For years, Beijing has demanded that Australia relax its foreign investment screening regime especially in relation to state-owned enterprises, which need to submit their investment proposals for vetting irrespective of their value.
Now Chinese negotiators can rightfully ask Canberra to extend the same offer that Korea just got to them. If the Abbott government really wants to conclude the much sought-after free trade agreement with China this year, it would be hard to turn it down.
A workable compromise might be that Canberra offers the $1 billion threshold to private Chinese companies while maintaining the current special screening regime for state-owned enterprises.
Chinese private bidders are fast becoming a new force to be reckoned with in the market, according to Corrs Chambers Westgarth’s new M&A review. The compromise can take advantage of this new trend in outbound Chinese investment as well as maintaining the check on state-owned enterprise.

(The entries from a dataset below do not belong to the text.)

(* ===== verification/StateRefine.v ===== *)
(** The journaled [StateDB] implements the abstract machine of file
    StateSpec: every operation acts on the current world as specified, and
    reverting to a revision restores the world of that revision. *)
From S2P Require Import Prelude BigMath StateSpec StateRel Vm StateObject Statedb StateUndo.

(** Documented behaviour of the stores: the trie of the zero root is empty,
    code sizes are those of the code, and the empty hash has no code. *)
Class DatabaseSpec `{DB : Database} `{CR : Crypto} := {
  OpenStorageTrie_empty a k : ST_TryGet (OpenStorageTrie a 0%N) k = 0%N;
  ContractCodeSize_empty a : ContractCodeSize a emptyCode = 0;
  ContractCodeSize_len a h : h <> emptyCode -> ContractCodeSize a h = len (ContractCode a h)
}.

Section Refine.
Context `{DS : DatabaseSpec}.
Implicit Types (s : Statedb) (w : world) (o : stateObject) (en : journalEntry).

(** ** Invariant *)

(** The accounts that [Finalise] removes, of those it looks at. *)
Definition doomed (del : bool) (x : account) : bool := a_suicided x || (del && account_empty emptyCode x).
#[export] Instance doomed_proper del : Proper ((≡) ==> (=)) (doomed del).
Proof. intros x y (E1 & E2 & E3 & _ & _ & E4). unfold doomed, account_empty. by rewrite E1, E2, E3, E4. Qed.


(** An object marked as deleted is not in the trie and not in the journal;
    dirty addresses have objects. *)
Definition objs_ok s : Prop :=
  (forall a o, sd_stateObjects s !! a = Some o ->
     obj_wf a o /\
     (so_deleted o = true ->
        AT_TryGet (sd_trie s) a = None /\ dirties (sd_journal s) !! a = None /\ doomed true (abs_obj o) = true)) /\
  sd_stateObjectsDirty s ⊆ dom (sd_stateObjects s).

(** Revisions have increasing identifiers and do not go back in the
    journal. *)
Definition revs_ok (revs : list revision) (next : Z) (n : nat) : Prop :=
  (forall i j r r', (i < j)%nat -> revs !! i = Some r -> revs !! j = Some r' ->
     rev_id r < rev_id r' /\ (rev_journalIndex r <= rev_journalIndex r')%nat) /\
  (forall i r, revs !! i = Some r -> rev_id r < next /\ (rev_journalIndex r <= n)%nat).

Definition jentries s : list journalEntry := entries (sd_journal s).

(** The journal counts at least the entries it has for an account. *)
Definition touches (a : Address) (ens : list journalEntry) : Z :=
  len (filter (fun en => dirtied en = Some a) ens).
Definition counts_ok (ens : list journalEntry) (d : gmap Address Z) : Prop :=
  forall a, touches a ens <= default 0 (d !! a).

(** The world at a journal index. *)
Definition world_at s (n : nat) : world := wundos (rev (drop n (jentries s))) (w_of s).

(** The account the trie has, and that the world before the first entry of
    the journal agrees with the trie, but for the objects already marked. *)
Definition trie_acct s (a : Address) : option account :=
  (fun d => abs_obj (newObject a d)) <$> AT_TryGet (sd_trie s) a.
Definition based s : Prop :=
  forall a, a ∉ sd_stateObjectsDirty s -> w_acct (world_at s 0) a ≡ trie_acct s a.

(** [based] is part of the invariant when the flag is set: [Finalise] keeps
    the rest without further conditions. *)
Context {tracked : bool}.
Definition sd_inv s : Prop :=
  objs_ok s /\ jok (sd_trie s) (rev (jentries s)) (w_of s) /\
  revs_ok (sd_validRevisions s) (sd_nextRevisionId s) (length (jentries s)) /\ is_u64 (sd_logSize s) /\
  counts_ok (jentries s) (dirties (sd_journal s)) /\ (tracked = true -> based s).

Definition sd_abs s : astate :=
  {| cur := w_of s;
     saves := map (fun r => (rev_id r, world_at s (rev_journalIndex r))) (sd_validRevisions s) |}.

(** ** Journaled changes *)

(** [s'] extends [s] by journal entries whose undoing leads back. *)
Definition ext s s' : Prop :=
  objs_ok s' /\ sd_trie s' = sd_trie s /\ sd_validRevisions s' = sd_validRevisions s /\
  sd_nextRevisionId s' = sd_nextRevisionId s /\ is_u64 (sd_logSize s') /\
  sd_stateObjectsDirty s' = sd_stateObjectsDirty s /\
  (counts_ok (jentries s) (dirties (sd_journal s)) -> counts_ok (jentries s') (dirties (sd_journal s'))) /\
  exists news, jentries s' = jentries s ++ news /\
    jok (sd_trie s) (rev news) (w_of s') /\ wundos (rev news) (w_of s') ≡ w_of s.

Lemma ext_refl s : objs_ok s -> is_u64 (sd_logSize s) -> ext s s.
Proof. intros. repeat (split; [done|]). exists []. by rewrite app_nil_r. Qed.

Lemma touches_app a l l' : touches a (l ++ l') = touches a l + touches a l'.
Proof. unfold touches, len. rewrite filter_app, length_app. lia. Qed.
Lemma bump_lookup a n d b : default 0 (bump a n d !! b) = default 0 (d !! b) + (if decide (a = b) then n else 0).
Proof. unfold bump. rewrite lookup_insert. destruct (decide (a = b)) as [<-|]; simpl; lia. Qed.
Lemma touches_one en b : touches b [en] = if decide (dirtied en = Some b) then 1 else 0.
Proof. unfold touches. rewrite filter_cons. by case_decide. Qed.

Lemma counts_append en j :
  counts_ok (entries j) (dirties j) ->
  counts_ok (entries (journal_append en j)) (dirties (journal_append en j)).
Proof.
  intros C b. simpl. rewrite touches_app, touches_one. specialize (C b).
  destruct (dirtied en) as [a|]; [rewrite bump_lookup|]; repeat case_decide; simplify_eq; try done; lia.
Qed.

Lemma counts_dirty a j :
  counts_ok (entries j) (dirties j) -> counts_ok (entries (journal_dirty a j)) (dirties (journal_dirty a j)).
Proof. intros C b. simpl. specialize (C b). rewrite bump_lookup. case_decide; lia. Qed.

Lemma ext_trans s1 s2 s3 : ext s1 s2 -> ext s2 s3 -> ext s1 s3.
Proof.
  intros (_ & Et & Ev & En & _ & Ed & C & n1 & E1 & J1 & U1) (O & Et' & Ev' & En' & L & Ed' & C' & n2 & E2 & J2 & U2).
  split; [done|]. do 3 (split; [congruence|]). split; [done|]. split; [congruence|]. split; [auto|].
  exists (n1 ++ n2). split; [by rewrite E2, E1, app_assoc|]. rewrite rev_app_distr.
  rewrite Et in J2. split.
  - apply jok_app. split; [done|]. by eapply jok_equiv; [symmetry; exact U2|].
  - by rewrite wundos_app, U2.
Qed.

Lemma revisions_map_equiv (f g : revision -> Z * world) l :
  (forall r, r ∈ l -> f r ≡ g r) -> map f l ≡ map g l.
Proof.
  induction l as [|r l IH]; intros H; [done|]. simpl. constructor.
  - apply H. by left.
  - apply IH. intros. apply H. by right.
Qed.

Lemma revs_ok_index revs next n r : revs_ok revs next n -> r ∈ revs -> (rev_journalIndex r <= n)%nat.
Proof. intros [_ H] [i Hi]%list_elem_of_lookup. by eapply H. Qed.

Lemma revs_ok_mono revs next n n' : (n <= n')%nat -> revs_ok revs next n -> revs_ok revs next n'.
Proof. intros Hn [H1 H2]. split; [done|]. intros i r Hr. destruct (H2 i r Hr). split; [done|lia]. Qed.

(** A journaled change keeps the invariant and the saved worlds. *)
Lemma ext_inv s s' : sd_inv s -> ext s s' -> sd_inv s' /\ saves (sd_abs s') ≡ saves (sd_abs s).
Proof.
  intros (O & J & V & L & C & B) (O' & Et & Ev & En & L' & Ed & C' & news & E & Jn & U).
  split.
  - split; [done|]. rewrite Et, Ev, En. split; [|split; [|split; [done|split; [auto|]]]].
    + rewrite E, rev_app_distr. apply jok_app. split; [done|]. by eapply jok_equiv; [symmetry; exact U|].
    + eapply revs_ok_mono; [|exact V]. rewrite E, length_app. lia.
    + intros Ht a. unfold trie_acct. rewrite Ed, Et. intros Ha. rewrite <-(B Ht a Ha). apply acct_equiv.
      unfold world_at. rewrite E. simpl. by rewrite !drop_0, rev_app_distr, wundos_app, U.
  - simpl. rewrite Ev. apply revisions_map_equiv. intros r Hr. split; [done|]. simpl.
    unfold world_at. rewrite E. pose proof (revs_ok_index _ _ _ _ V Hr).
    rewrite drop_app_le, rev_app_distr, wundos_app by done. by rewrite U.
Qed.
(* ===== verification/Rlp.v ===== *)
(** RLP, the serialisation of blocks and transactions: rlp/encode.go,
    rlp/raw.go and rlp/decode.go.

    The encoder and the decoder of a value are chosen by its Go type, through
    reflection.  [rtype] has the types for which [makeWriter] and
    [makeDecoder] are modelled, [rval] the values.  Not covered are arrays of
    anything but bytes, the tail field of a struct, and types that implement
    [Encoder] or [Decoder] themselves.  A decoder fills a fresh value; the
    context strings of errors are left out. *)
From S2P Require Import Prelude BigMath.

(** ** Errors *)

(** The messages of [decodeError]. *)
Inductive decodeMsg :=
| msgCanonInt | msgCanonSize | msgExpectedList | msgExpectedString | msgTooLong | msgTooManyElements
| msgTooShort | msgTooFewElements.

Inductive rlpError :=
| EOL
| ErrExpectedString | ErrExpectedList | ErrCanonInt | ErrCanonSize | ErrElemTooLarge | ErrValueTooLarge
| ErrMoreThanOneValue
| errNotInList | errNotAtEOL | errUintOverflow
| io_EOF | io_ErrUnexpectedEOF
| errNegativeBigInt
| errBoolValue (n : Z)
| decodeError (msg : decodeMsg)
| errType.
#[export] Instance decodeMsg_eq_dec : EqDecision decodeMsg.
Proof. solve_decision. Defined.
#[export] Instance rlpError_eq_dec : EqDecision rlpError.
Proof. solve_decision. Defined.

(** ** Types and values *)

Inductive rtype :=
| RawT
| UintT (bits : Z)
| BoolT
| BigT
| BytesT
| ArrayT (n : nat)
| SliceT (t : rtype)
| StructT (ts : list rtype)
| PtrT (t : rtype)
| OptPtrT (t : rtype)
| IfaceT.

(** [VBytes] is a byte slice, a byte array or a string; [VList] a slice or
    the fields of a struct; a pointer or an interface is the value in it, or
    [VNil]. *)
Inductive rval :=
| VRaw (b : bytes)
| VUint (n : Z)
| VBool (b : bool)
| VBig (n : Z)
| VBytes (b : bytes)
| VList (l : list rval)
| VNil.

(** ** encode.go *)

(** The least number of bytes, most significant first. *)
Definition putint (i : Z) : bytes :=
  if i <? 2 ^ 8 then be_fixed 1 i
  else if i <? 2 ^ 16 then be_fixed 2 i
  else if i <? 2 ^ 24 then be_fixed 3 i
  else if i <? 2 ^ 32 then be_fixed 4 i
  else if i <? 2 ^ 40 then be_fixed 5 i
  else if i <? 2 ^ 48 then be_fixed 6 i
  else if i <? 2 ^ 56 then be_fixed 7 i
  else be_fixed 8 i.

(** The loop ends within eight rounds on 64 bits. *)
Fixpoint intsize_loop (fuel : nat) (sz i : Z) : Z :=
  let i := Z.shiftr i 8 in
  if i =? 0 then sz else match fuel with O => sz | S fuel => intsize_loop fuel (sz + 1) i end.
Definition intsize (i : Z) : Z := intsize_loop 7 1 i.

Definition headsize (sz : Z) : Z := if sz <? 56 then 1 else 1 + intsize sz.

(** The bytes that [puthead] puts into its buffer. *)
Definition puthead (smalltag largetag sz : Z) : bytes :=
  if sz <? 56 then [z2b (smalltag + sz)]
  else let s := putint sz in z2b (largetag + len s) :: s.

Record listhead := { lh_offset : Z; lh_size : Z }.
Definition listhead_encode (h : listhead) : bytes := puthead 0xC0 0xF7 (u64 (lh_size h)).

Record encbuf := { eb_str : bytes; eb_lheads : list listhead; eb_lhsize : Z }.
Definition eb_new : encbuf := {| eb_str := []; eb_lheads := []; eb_lhsize := 0 |}.

Definition eb_append (b : bytes) (w : encbuf) : encbuf :=
  {| eb_str := eb_str w ++ b; eb_lheads := eb_lheads w; eb_lhsize := eb_lhsize w |}.

Definition encodeStringHeader (sz : Z) (w : encbuf) : encbuf :=
  if sz <? 56 then eb_append [z2b (0x80 + sz)] w
  else let s := putint (u64 sz) in eb_append (z2b (0xB7 + len s) :: s) w.

Definition encodeString (b : bytes) (w : encbuf) : encbuf :=
  match b with
  | [x] => if b2z x <=? 0x7F then eb_append [x] w else eb_append b (encodeStringHeader (len b) w)
  | _ => eb_append b (encodeStringHeader (len b) w)
  end.

Definition eb_size (w : encbuf) : Z := len (eb_str w) + eb_lhsize w.

(** The list head is pointed to by its index. *)
Definition eb_list (w : encbuf) : nat * encbuf :=
  (length (eb_lheads w),
   {| eb_str := eb_str w;
      eb_lheads := eb_lheads w ++ [{| lh_offset := len (eb_str w); lh_size := eb_lhsize w |}];
      eb_lhsize := eb_lhsize w |}).
Definition eb_listEnd (lh : nat) (w : encbuf) : encbuf :=
  match eb_lheads w !! lh with
  | None => w
  | Some h =>
      let sz := eb_size w - lh_offset h - lh_size h in
      {| eb_str := eb_str w;
         eb_lheads := <[lh := {| lh_offset := lh_offset h; lh_size := sz |}]> (eb_lheads w);
         eb_lhsize := if sz <? 56 then eb_lhsize w + 1 else eb_lhsize w + (1 + intsize (u64 sz)) |}
  end.

(** The loop of [toBytes]; the buffer [out] has its final length. *)
Fixpoint toBytes_loop (heads : list listhead) (str out : bytes) (strpos pos : Z) : outcome bytes :=
  match heads with
  | [] => Done (copy_at out pos (drop (Z.to_nat strpos) str))
  | head :: heads =>
      let* chunk := slice str strpos (lh_offset head) in
      let* dst := slice out pos (len out) in
      let n := Z.min (len dst) (len chunk) in
      let out := copy_at out pos chunk in
      let pos := pos + n in
      let strpos := strpos + n in
      let enc := listhead_encode head in
      if len out <? pos + len enc then GoPanic
      else toBytes_loop heads str (copy_at out pos enc) strpos (pos + len enc)
  end.
Definition toBytes (w : encbuf) : outcome bytes :=
  toBytes_loop (eb_lheads w) (eb_str w) (zeros (eb_size w)) 0 0.

Definition writer : Type := encbuf -> rlpError + encbuf.

Definition writeUint (i : Z) (w : encbuf) : encbuf :=
  if i =? 0 then eb_append [z2b 0x80] w
  else if i <? 128 then eb_append [z2b i] w
  else let s := putint i in eb_append (z2b (0x80 + len s) :: s) w.

Definition writeBool (b : bool) (w : encbuf) : encbuf :=
  if b then eb_append [z2b 0x01] w else eb_append [z2b 0x80] w.

Definition writeBigInt (i : Z) : writer := fun w =>
  if i <? 0 then inl errNegativeBigInt
  else if i =? 0 then inr (eb_append [z2b 0x80] w)
  else inr (encodeString (big_Bytes i) w).

(** The elements of a slice, the fields of a struct. *)
Fixpoint write_all (ws : list writer) : writer := fun w =>
  match ws with
  | [] => inr w
  | wr :: ws => match wr w with inl err => inl err | inr w => write_all ws w end
  end.

(** [makeSliceWriter] and [makeStructWriter]. *)
Definition writeList (ws : list writer) : writer := fun w =>
  let '(lh, w) := eb_list w in
  match write_all ws w with
  | inl err => inl err
  | inr w => inr (eb_listEnd lh w)
  end.

(** [writeInterface]: the dynamic types are byte slices and slices of
    interfaces, which are what the decoder makes. *)
Fixpoint writeInterface (v : rval) : writer :=
  match v with
  | VNil => fun w => inr (eb_append [z2b 0xC0] w)
  | VBytes b => fun w => inr (encodeString b w)
  | VList l => writeList (map writeInterface l)
  | _ => fun _ => inl errType
  end.

(** The writer that [makePtrWriter] picks for a nil pointer: for most types,
    that of the zero value of the element type. *)
Fixpoint nilfunc (t : rtype) : writer := fun w =>
  match t with
  | ArrayT _ => inr (eb_append [z2b 0x80] w)
  | StructT _ => writeList [] w
  | UintT _ => inr (writeUint 0 w)
  | BoolT => inr (writeBool false w)
  | BigT => inr (eb_append [z2b 0x80] w)
  | BytesT => inr (encodeString [] w)
  | SliceT _ => writeList [] w
  | IfaceT => inr (eb_append [z2b 0xC0] w)
  | RawT => inr w
  | PtrT t | OptPtrT t => nilfunc t w
  end.

(** [makeWriter].  Ill-typed values do not arise in Go; they give
    [errType]. *)
Fixpoint write (t : rtype) (v : rval) {struct t} : writer :=
  match t with
  | RawT => match v with VRaw b => fun w => inr (eb_append b w) | _ => fun _ => inl errType end
  | UintT _ => match v with VUint n => fun w => inr (writeUint n w) | _ => fun _ => inl errType end
  | BoolT => match v with VBool b => fun w => inr (writeBool b w) | _ => fun _ => inl errType end
  | BigT => match v with
            | VBig n => writeBigInt n
            | VNil => fun w => inr (eb_append [z2b 0x80] w)
            | _ => fun _ => inl errType
            end
  | BytesT | ArrayT _ =>
      match v with VBytes b => fun w => inr (encodeString b w) | _ => fun _ => inl errType end
  | SliceT t => match v with VList l => writeList (map (write t) l) | _ => fun _ => inl errType end
  | StructT ts =>
      match v with
      | VList l =>
          if (length ts =? length l)%nat then writeList (zip_with write ts l) else fun _ => inl errType
      | _ => fun _ => inl errType
      end
  | PtrT t | OptPtrT t => match v with VNil => nilfunc t | _ => write t v end
  | IfaceT => writeInterface v
  end.

Definition EncodeToBytes (t : rtype) (v : rval) : outcome (rlpError + bytes) :=
  match write t v eb_new with
  | inl err => Done (inl err)
  | inr w => let* b := toBytes w in Done (inr b)
  end.
(** The error that [Kind] returns for a value of size [sz] ahead. *)
Definition fits (s : Stream) (tos : option (Z * Z)) (sz : Z) : option rlpError :=
  match tos with
  | None => if rs_limited s && (rs_remaining s <? sz) then Some ErrValueTooLarge else None
  | Some (pos, tsz) => if u64 (tsz - pos) <? sz then Some ErrElemTooLarge else None
  end.

Definition stream_Kind : SM (Kind * Z) :=
  let! s := sm_get in
  let! _ :=
    match rs_kind s with
    | Some _ => sm_ret tt
    | None =>
        let! _ := sm_upd (rs_set_kinderr None) in
        if match head (rs_stack s) with Some (pos, sz) => pos =? sz | None => false end then sm_err EOL
        else
          let! r := readKind in
          let '(k, sz, err) := r in
          let! s := sm_get in
          let err := match err with Some e => Some e | None => fits s (head (rs_stack s)) sz end in
          sm_upd (fun s => rs_set_kinderr err (rs_set_kind (Some k) sz s))
    end in
  fun s => match rs_kinderr s with
           | Some err => Done (inl err, s)
           | None => Done (inr (default KByte (rs_kind s), rs_size s), s)
           end.

Definition stream_Bytes : SM bytes :=
  let! ks := stream_Kind in
  let '(k, sz) := ks in
  match k with
  | KByte => let! s := sm_get in let! _ := sm_upd rs_rearm in sm_ret [rs_byteval s]
  | KString =>
      let! b := readFull sz in
      match b with
      | [x] => if b2z x <? 128 then sm_err ErrCanonSize else sm_ret b
      | _ => sm_ret b
      end
  | KList => sm_err ErrExpectedString
  end.

(** Reads the content and puts a new header in front of it. *)
Definition stream_Raw : SM bytes :=
  let! ks := stream_Kind in
  let '(k, sz) := ks in
  match k with
  | KByte => let! s := sm_get in let! _ := sm_upd rs_rearm in sm_ret [rs_byteval s]
  | KString => let! b := readFull sz in sm_ret (puthead 0x80 0xB7 sz ++ b)
  | KList => let! b := readFull sz in sm_ret (puthead 0xC0 0xF7 sz ++ b)
  end.

Definition stream_uint (maxbits : Z) : SM Z :=
  let! ks := stream_Kind in
  let '(k, sz) := ks in
  match k with
  | KByte =>
      let! s := sm_get in
      if b2z (rs_byteval s) =? 0 then sm_err ErrCanonInt
      else let! _ := sm_upd rs_rearm in sm_ret (b2z (rs_byteval s))
  | KString =>
      if maxbits / 8 <? sz then sm_err errUintOverflow
      else
        let! r := sm_try (readUint sz) in
        match r with
        | inl ErrCanonSize => sm_err ErrCanonInt
        | inl err => sm_err err
        | inr v => if (0 <? sz) && (v <? 128) then sm_err ErrCanonSize else sm_ret v
        end
  | KList => sm_err ErrExpectedString
  end.

Definition stream_Bool : SM bool :=
  let! num := stream_uint 8 in
  if num =? 0 then sm_ret false else if num =? 1 then sm_ret true else sm_err (errBoolValue num).

Definition stream_List : SM Z :=
  let! ks := stream_Kind in
  let '(k, sz) := ks in
  if decide (k = KList) then
    let! _ := sm_upd (fun s => rs_set_kind None 0 (rs_set_stack ((0, sz) :: rs_stack s) s)) in sm_ret sz
  else sm_err ErrExpectedList.

Definition stream_ListEnd : SM unit := fun s =>
  match rs_stack s with
  | [] => Done (inl errNotInList, s)
  | (pos, sz) :: st =>
      if negb (pos =? sz) then Done (inl errNotAtEOL, s)
      else
        let st := match st with (opos, osz) :: st => (u64 (opos + sz), osz) :: st | [] => [] end in
        Done (inr tt, rs_set_kind None 0 (rs_set_stack st s))
  end.

(** ** decode.go: values *)

Definition wrapStreamError (err : rlpError) : rlpError :=
  match err with
  | ErrCanonInt => decodeError msgCanonInt
  | ErrCanonSize => decodeError msgCanonSize
  | ErrExpectedList => decodeError msgExpectedList
  | ErrExpectedString => decodeError msgExpectedString
  | errUintOverflow => decodeError msgTooLong
  | errNotAtEOL => decodeError msgTooManyElements
  | err => err
  end.
Definition sm_wrap {A} (m : SM A) : SM A :=
  let! r := sm_try m in match r with inl err => sm_err (wrapStreamError err) | inr x => sm_ret x end.

Definition decodeBigInt : SM rval :=
  let! b := sm_wrap stream_Bytes in
  match b with
  | x :: _ => if b2z x =? 0 then sm_err (wrapStreamError ErrCanonInt) else sm_ret (VBig (big_SetBytes b))
  | [] => sm_ret (VBig (big_SetBytes b))
  end.

Definition decodeByteArray (vlen : Z) : SM rval :=
  let! ks := stream_Kind in
  let '(k, sz) := ks in
  match k with
  | KByte =>
      if vlen =? 0 then sm_err (decodeError msgTooLong)
      else if 1 <? vlen then sm_err (decodeError msgTooShort)
      else
        let! bv := sm_try (stream_uint 64) in
        sm_ret (VBytes [z2b match bv with inr n => n | inl _ => 0 end])
  | KString =>
      if vlen <? sz then sm_err (decodeError msgTooLong)
      else if sz <? vlen then sm_err (decodeError msgTooShort)
      else
        let! b := readFull vlen in
        match b with
        | [x] => if b2z x <? 128 then sm_err (wrapStreamError ErrCanonSize) else sm_ret (VBytes b)
        | _ => sm_ret (VBytes b)
        end
  | KList => sm_err (wrapStreamError ErrExpectedString)
  end.

(** Decodes elements until the end of the list. *)
Fixpoint decodeSliceElems (fuel : nat) (elemdec : SM rval) : SM (list rval) :=
  match fuel with
  | O => fun _ => NoFuel
  | S fuel =>
      let! r := sm_try elemdec in
      match r with
      | inl EOL => sm_ret []
      | inl err => sm_err err
      | inr v => let! l := decodeSliceElems fuel elemdec in sm_ret (v :: l)
      end
  end.

Definition decodeListSlice (fuel : nat) (elemdec : SM rval) : SM rval :=
  let! sz := sm_wrap stream_List in
  if sz =? 0 then let! _ := stream_ListEnd in sm_ret (VList [])
  else
    let! l := decodeSliceElems fuel elemdec in
    let! _ := stream_ListEnd in sm_ret (VList l).

(** The fields of a struct, in order. *)
Fixpoint decode_fields (decs : list (SM rval)) : SM (list rval) :=
  match decs with
  | [] => sm_ret []
  | dec :: decs =>
      let! r := sm_try dec in
      match r with
      | inl EOL => sm_err (decodeError msgTooFewElements)
      | inl err => sm_err err
      | inr v => let! l := decode_fields decs in sm_ret (v :: l)
      end
  end.
Definition decodeStruct (decs : list (SM rval)) : SM rval :=
  let! _ := sm_wrap stream_List in
  let! l := decode_fields decs in
  let! _ := sm_wrap stream_ListEnd in sm_ret (VList l).

(** [makeOptionalPtrDecoder]: an empty value is a nil pointer. *)
Definition decodeOptionalPtr (dec : SM rval) : SM rval :=
  let! r := sm_try stream_Kind in
  match r with
  | inl err => let! _ := sm_upd rs_rearm in sm_err err
  | inr (k, sz) =>
      if (sz =? 0) && negb (bool_decide (k = KByte)) then let! _ := sm_upd rs_rearm in sm_ret VNil
      else dec
  end.

Definition decodeInterface (fuel : nat) (rec : SM rval) : SM rval :=
  let! ks := stream_Kind in
  if decide (ks.1 = KList) then decodeListSlice fuel rec
  else let! b := stream_Bytes in sm_ret (VBytes b).

(** [makeDecoder].  The fuel bounds the depth and the length of lists. *)
Fixpoint rlp_decode (fuel : nat) (t : rtype) : SM rval :=
  match fuel with
  | O => fun _ => NoFuel
  | S fuel =>
      match t with
      | RawT => let! b := stream_Raw in sm_ret (VRaw b)
      | UintT bits => let! n := sm_wrap (stream_uint bits) in sm_ret (VUint n)
      | BoolT => let! b := sm_wrap stream_Bool in sm_ret (VBool b)
      | BigT => decodeBigInt
      | BytesT => let! b := sm_wrap stream_Bytes in sm_ret (VBytes b)
      | ArrayT n => decodeByteArray (Z.of_nat n)
      | SliceT t => decodeListSlice fuel (rlp_decode fuel t)
      | StructT ts => decodeStruct (map (rlp_decode fuel) ts)
      | PtrT t => rlp_decode fuel t
      | OptPtrT t => decodeOptionalPtr (rlp_decode fuel t)
      | IfaceT => decodeInterface fuel (rlp_decode fuel IfaceT)
      end
  end.

(** Enough fuel for an input: the depth of the type, and one per byte. *)
Fixpoint tdepth (t : rtype) : nat :=
  match t with
  | SliceT t | PtrT t | OptPtrT t => S (tdepth t)
  | StructT ts => S (foldr (fun t n => Nat.max (tdepth t) n) O ts)
  | _ => O
  end.
Definition rlp_fuel (t : rtype) (b : bytes) : nat := tdepth t + length b + 2.

Definition DecodeBytes (t : rtype) (b : bytes) : outcome (rlpError + rval) :=
  let* r := rlp_decode (rlp_fuel t b) t (NewStream b (len b)) in
  match r with
  | (inl err, _) => Done (inl err)
  | (inr v, s) => if 0 <? len (rs_r s) then Done (inl ErrMoreThanOneValue) else Done (inr v)
  end.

However, a far bigger and more serious consequence of the Australia-South Korea free trade agreement is its impact on the integrity of Australia’s foreign investment screening regime, which has played an important role in maintaining public confidence about the benefits of foreign investment into Australia.
The $1 billion threshold is likely to become the new benchmark for all future free trade negotiations. It would be difficult for Canberra to continue a differentiated approach to investment thresholds in the future.